Following this systemic approach, the links between businesses and other organizations are portrayed as the result of the technological interdependence of their knowledge (Chang & Chen, 2004; Moreira, Carneiro, & Tavares, 2007).

The research question behind this work is: What is the future of the molds industry in Portugal? In order to address this main question, it is imperative to frame the analysis taking both an evolutionary and a systemic perspective. As such, this chapter seeks to answer the following questions:

Key Terms in this Chapter

Apparent Labor Productivity: Value added per person employed.

Strategy: A method or a high level plan to achieve a desired future. Normally it is associated to the achievement of a goal or a solution to a problem under limited resources and under conditions of uncertainty. It involves setting goals, determining actions to achieve the goals, and the mobilization of resources to execute the actions.

Regional Innovation System: The set of relationships of the innovation system that is rooted inside the borders of a region.

Smart City: The concept of smart city is related to the integration of information and communication technology, human and relational capital, and business-led urban development. The vision behind this concept is the generation of urban development. In this chapter we include the system of innovation as an integral part of the business-led urban development.

Innovation System: The flow of knowledge, technology and information among people, businesses and institutions that is key to the innovative process. It involves the interaction of a complex set of relationships among universities, firms and research institutions so that innovation and economic development may thrive.

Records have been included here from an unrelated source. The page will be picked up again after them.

Lemma C9_metadata_gates_the_writes_witness :
  (lacks Metadata.order_id (Event.object Sample.completed_event_no_order) /\
   carries Metadata.user_id (Event.object Sample.completed_event_no_order)
           "user-1" /\
   Webhook.POST (Sample.env_at 100 Sample.completed_event_no_order)
                Sample.signed_request Sample.before_delivery
   = (ack, Sample.before_delivery)) /\
  (carries Metadata.order_id (Event.object Sample.completed_event_no_user)
           "order-1" /\
   lacks Metadata.user_id (Event.object Sample.completed_event_no_user) /\
   map Order.status (orders (store Sample.before_delivery)) = [pending] /\
   map Order.status
       (orders (store (snd (Webhook.POST
                              (Sample.env_at 100 Sample.completed_event_no_user)
                              Sample.signed_request Sample.before_delivery))))
   = [completed] /\
   log (snd (Webhook.POST (Sample.env_at 100 Sample.completed_event_no_user)
                          Sample.signed_request Sample.before_delivery))
   = [orders_update_eq_id (mkPatch (Some completed) None (Some (Some "pi_1")))
                          "order-1"] /\
   cart_items (store (snd (Webhook.POST
                             (Sample.env_at 100 Sample.completed_event_no_user)
                             Sample.signed_request Sample.before_delivery)))
   = [Sample.cart_row "prod-a"]).
Proof.
  assert (lacks Metadata.order_id
                (Event.object Sample.completed_event_no_order)) as Hno_order
      by (right; eexists; split; [reflexivity | now left]).
  assert (carries Metadata.user_id
                  (Event.object Sample.completed_event_no_order) "user-1")
    as Huser
      by (eexists; split; [reflexivity | split; [reflexivity | discriminate]]).
  assert (carries Metadata.order_id
                  (Event.object Sample.completed_event_no_user) "order-1")
    as Horder
      by (eexists; split; [reflexivity | split; [reflexivity | discriminate]]).
  assert (lacks Metadata.user_id
                (Event.object Sample.completed_event_no_user)) as Hno_user
      by (right; eexists; split; [reflexivity | now left]).
  split.
  - split; [exact Hno_order|]. split; [exact Huser|].
    exact (proj1 (@C9_metadata_gates_the_writes
                    (Sample.env_at 100 Sample.completed_event_no_order)
                    Sample.signed_request Sample.before_delivery "sig-ok"
                    Sample.completed_event_no_order eq_refl eq_refl eq_refl)
                 Hno_order).
  - split; [exact Horder|]. split; [exact Hno_user|]. split; [reflexivity|].
    destruct (proj2 (@C9_metadata_gates_the_writes
                       (Sample.env_at 100 Sample.completed_event_no_user)
                       Sample.signed_request Sample.before_delivery "sig-ok"
                       Sample.completed_event_no_user eq_refl eq_refl eq_refl)
                    "order-1" Horder Hno_user)
      as (_ & Hlog & Hcart & Hupd).
    destruct (Hupd eq_refl) as [Horders _].
    split; [|split].
    + exact (eq_trans (f_equal (map Order.status) Horders) eq_refl).
    + exact Hlog.
    + exact Hcart.
Defined.

(* ===================================================================== *)
(** ** Facts about the checkout handler                                   *)
(* ===================================================================== *)

(** *** The catalogue lookup and the three passes over the cart *)

Lemma mapM_cons {A B : Type} (f : A -> M B) (x : A) (xs : list A) (w : World) :
  mapM f (x :: xs) w =
  match f x w with
  | (inr y, w') =>
      match mapM f xs w' with
      | (inr ys, w'') => (inr (y :: ys), w'')
      | (inl e, w'') => (inl e, w'')
      end
  | (inl e, w') => (inl e, w')
  end.
Proof.
  cbn [mapM]. unfold bind, ret. destruct (f x w) as [[e|y] w']; [reflexivity|].
  now destruct (mapM f xs w') as [[e|ys] w''].
Qed.

Lemma find_filter {A : Type} (f g : A -> bool) (l : list A) :
  (forall x, f x = true -> g x = true) ->
  find f (filter g l) = find f l.
Proof.
  intros Hfg. induction l as [|a l IH]; cbn; [reflexivity|].
  destruct (g a) eqn:Ga; cbn.
  - now rewrite IH.
  - destruct (f a) eqn:Fa; [|exact IH].
    apply Hfg in Fa. congruence.
Qed.

(** Looking a cart line up in the rows that the batch select returned is
    looking it up in the catalogue. *)
Lemma find_in_selection (catalog : list Product.t) (cart : list CartLine.t)
      (item : CartLine.t) :
  In item cart ->
  Checkout.find_product
    (Some (filter (fun p => existsb (String.eqb (Product.id p))
                                    (map CartLine.product_id cart))
                  catalog))
    (CartLine.product_id item)
  = resolve catalog item.
Proof.
  intros Hin. unfold Checkout.find_product, resolve.
  apply find_filter. intros p Hp. apply String.eqb_eq in Hp.
  apply existsb_exists. exists (CartLine.product_id item). split.
  - now apply in_map.
  - rewrite Hp. apply String.eqb_refl.
Qed.

Section Passes.

Variable catalog : list Product.t.
Variable ps : option (list Product.t).

Lemma lineItems_run (cart : list CartLine.t) (w : World) :
  agree catalog ps cart ->
  (exists earlier item later,
      cart = earlier ++ item :: later /\
      Forall (fun i => resolve catalog i <> None) earlier /\
      resolve catalog item = None /\
      mapM (Checkout.lineItem ps) cart w =
      (inl (Error ("Product " ++ CartLine.product_id item
                   ++ " not found")%string), w))
  \/
  (Forall (fun i => resolve catalog i <> None) cart /\
   exists lineItems, mapM (Checkout.lineItem ps) cart w = (inr lineItems, w)).
Proof.
  induction cart as [|item cart IH]; intros Hag.
  - right. split; [constructor|]. now exists [].
  - inversion Hag as [|? ? Hitem Hrest]; subst.
    rewrite mapM_cons.
    assert (Checkout.lineItem ps item w =
            match resolve catalog item with
            | None =>
                (inl (Error ("Product " ++ CartLine.product_id item
                             ++ " not found")%string), w)
            | Some product =>
                (inr (LineItem.mk "usd" (Product.name product)
                                  (Product.description product)
                                  [Product.image_url product]
                                  (Product.price product)
                                  (CartLine.quantity item)), w)
            end) as ->.
    { unfold Checkout.lineItem. rewrite Hitem.
      now destruct (resolve catalog item). }
    destruct (resolve catalog item) as [product|] eqn:R.
    + destruct (IH Hrest) as [(earlier & bad & later & -> & He & Hb & Hrun)
                             | (Hall & lineItems & Hrun)];
        rewrite Hrun.
      * left. exists (item :: earlier), bad, later.
        split; [reflexivity|]. split; [|split; [exact Hb | reflexivity]].
        constructor; [congruence | exact He].
      * right. split; [constructor; [congruence | exact Hall]|].
        eexists. reflexivity.
    + left. exists [], item, cart. repeat split; auto.
Qed.

Lemma rows_exist (order_id : string) (cart : list CartLine.t) :
  Forall (fun i => resolve catalog i <> None) cart ->
  exists rows, Forall2 (row_for catalog order_id) cart rows.
Proof.
  induction 1 as [|item cart Hitem _ [rows IH]].
  - exists []. constructor.
  - destruct (resolve catalog item) as [product|] eqn:R; [|contradiction].
    eexists (_ :: rows). constructor; [|exact IH].
    exists product. split; [exact R | reflexivity].
Qed.

Lemma total_run (order_id : string) (cart : list CartLine.t)
      (rows : list OrderItem.t) :
  agree catalog ps cart ->
  Forall2 (row_for catalog order_id) cart rows ->
  forall (acc : number) (w : World),
    reduceM (Checkout.addLine ps) cart acc w = (inr (add_rows rows acc), w).
Proof.
  intros Hag Hrows. induction Hrows as [|item row cart rows Hrow _ IH];
    intros acc w.
  - reflexivity.
  - inversion Hag as [|? ? Hitem Hrest]; subst.
    destruct Hrow as (product & R & ->).
    cbn [reduceM]. unfold bind, Checkout.addLine at 1.
    rewrite Hitem, R. unfold ret at 1. rewrite (IH Hrest).
    reflexivity.
Qed.

Lemma orderItems_run (order : Order.t) (cart : list CartLine.t)
      (rows : list OrderItem.t) (w : World) :
  agree catalog ps cart ->
  Forall2 (row_for catalog (Order.id order)) cart rows ->
  mapM (Checkout.orderItem ps order) cart w = (inr rows, w).
Proof.
  intros Hag Hrows. induction Hrows as [|item row cart rows Hrow _ IH].
  - reflexivity.
  - inversion Hag as [|? ? Hitem Hrest]; subst.
    destruct Hrow as (product & R & ->).
    cbn [mapM]. unfold bind, Checkout.orderItem at 1.
    rewrite Hitem, R. unfold ret at 1. now rewrite (IH Hrest).
Qed.

End Passes.

Lemma agree_selection (catalog : list Product.t) (cart : list CartLine.t) :
  agree catalog
        (Some (filter (fun p => existsb (String.eqb (Product.id p))
                                        (map CartLine.product_id cart))
                      catalog))
        cart.
Proof.
  unfold agree. apply Forall_forall. intros item Hin.
  now apply find_in_selection.
Qed.

Lemma update_where_id_fresh (env : Env) (patch : OrderPatch) (id : string)
      (os : list Order.t) :
  existsb (fun o => String.eqb (Order.id o) id) os = false ->
  Supabase.update_where_id env patch id os = os.
Proof.
  unfold Supabase.update_where_id.
  induction os as [|o os IH]; cbn; [reflexivity|].
  intros H. apply orb_false_iff in H as [Ho Hos].
  now rewrite Ho, (IH Hos).
Qed.

Lemma bind_run {A B : Type} (m : M A) (k : A -> M B) (w w' : World) (a : A) :
  m w = (inr a, w') -> bind m k w = k a w'.
Proof. intros H. unfold bind. now rewrite H. Qed.

Lemma bind_throw {A B : Type} (m : M A) (k : A -> M B) (w w' : World) (e : Exn) :
  m w = (inl e, w') -> bind m k w = (inl e, w').
Proof. intros H. unfold bind. now rewrite H. Qed.

Lemma orders_insert_run (env : Env) (user_id : string) (email : option string)
      (total_amount : number) (status : OrderStatus)
      (addr : ShippingAddress.t) (w : World) :
  (exists message,
      Supabase.orders_insert_single env user_id email total_amount status addr w
      = (inr (Supabase.failed message),
         Supabase.logged (orders_insert user_id total_amount) w))
  \/
  (exists e total,
      email = Some e /\
      total_amount = Int total /\
      Supabase.fits_int4 total = true /\
      existsb (fun o => String.eqb (Order.id o) (uuid_generate_v4 env))
              (orders (store w)) = false /\
      Supabase.orders_insert_single env user_id email total_amount status addr w
      = (inr (Supabase.succeeded
                (Supabase.new_order env user_id e total status addr)),
         mkWorld (Supabase.with_orders
                    (orders (store w)
                     ++ [Supabase.new_order env user_id e total status addr])
                    (store w))
                 (log w ++ [orders_insert user_id total_amount]))).
Proof.
  unfold Supabase.orders_insert_single, Supabase.orders_violation.
  destruct (db_error env _) as [message|]; [left; now exists message|].
  destruct email as [e|]; [|left; eexists; reflexivity].
  destruct total_amount as [total|]; [|left; eexists; reflexivity].
  destruct (Supabase.fits_int4 total) eqn:Hfits; cbn [negb];
    [|left; eexists; reflexivity].
  destruct (existsb _ (orders (store w))) eqn:Fresh;
    [left; eexists; reflexivity|].
  right. exists e, total. repeat split; assumption.
Qed.

(** The insert of an order with an email, a new identifier and a total
    that fits the column. *)
Lemma orders_insert_accepts (env : Env) (user_id e : string)
      (total_amount : number) (total : Z) (status : OrderStatus)
      (addr : ShippingAddress.t) (w : World) :
  db_error env (orders_insert user_id total_amount) = None ->
  total_amount = Int total ->
  Supabase.fits_int4 total = true ->
  existsb (fun o => String.eqb (Order.id o) (uuid_generate_v4 env))
          (orders (store w)) = false ->
  Supabase.orders_insert_single env user_id (Some e) total_amount status addr w
  = (inr (Supabase.succeeded
            (Supabase.new_order env user_id e total status addr)),
     Supabase.logged
       (orders_insert user_id total_amount)
       (mkWorld (Supabase.with_orders
                   (orders (store w)
                    ++ [Supabase.new_order env user_id e total status addr])
                   (store w))
                (log w))).
Proof.
  intros D Htotal Hfits Fresh.
  unfold Supabase.orders_insert_single, Supabase.orders_violation.
  rewrite D. subst total_amount. now rewrite Hfits, Fresh.
Qed.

Apparent Consumption: The production plus imports minus exports, sometimes also adjusted for changes in inventories. The intention here is not to distinguish different uses for a good within the country, but only to infer the total that is used there for any purpose.

Regional Economic Development: The set of sustained, concerted actions taken by policy makers to promote the economic well-being and the standard of living of certain communities or regions. These actions may involve investing in infrastructure, social well-being, human capital, business development, among other initiatives.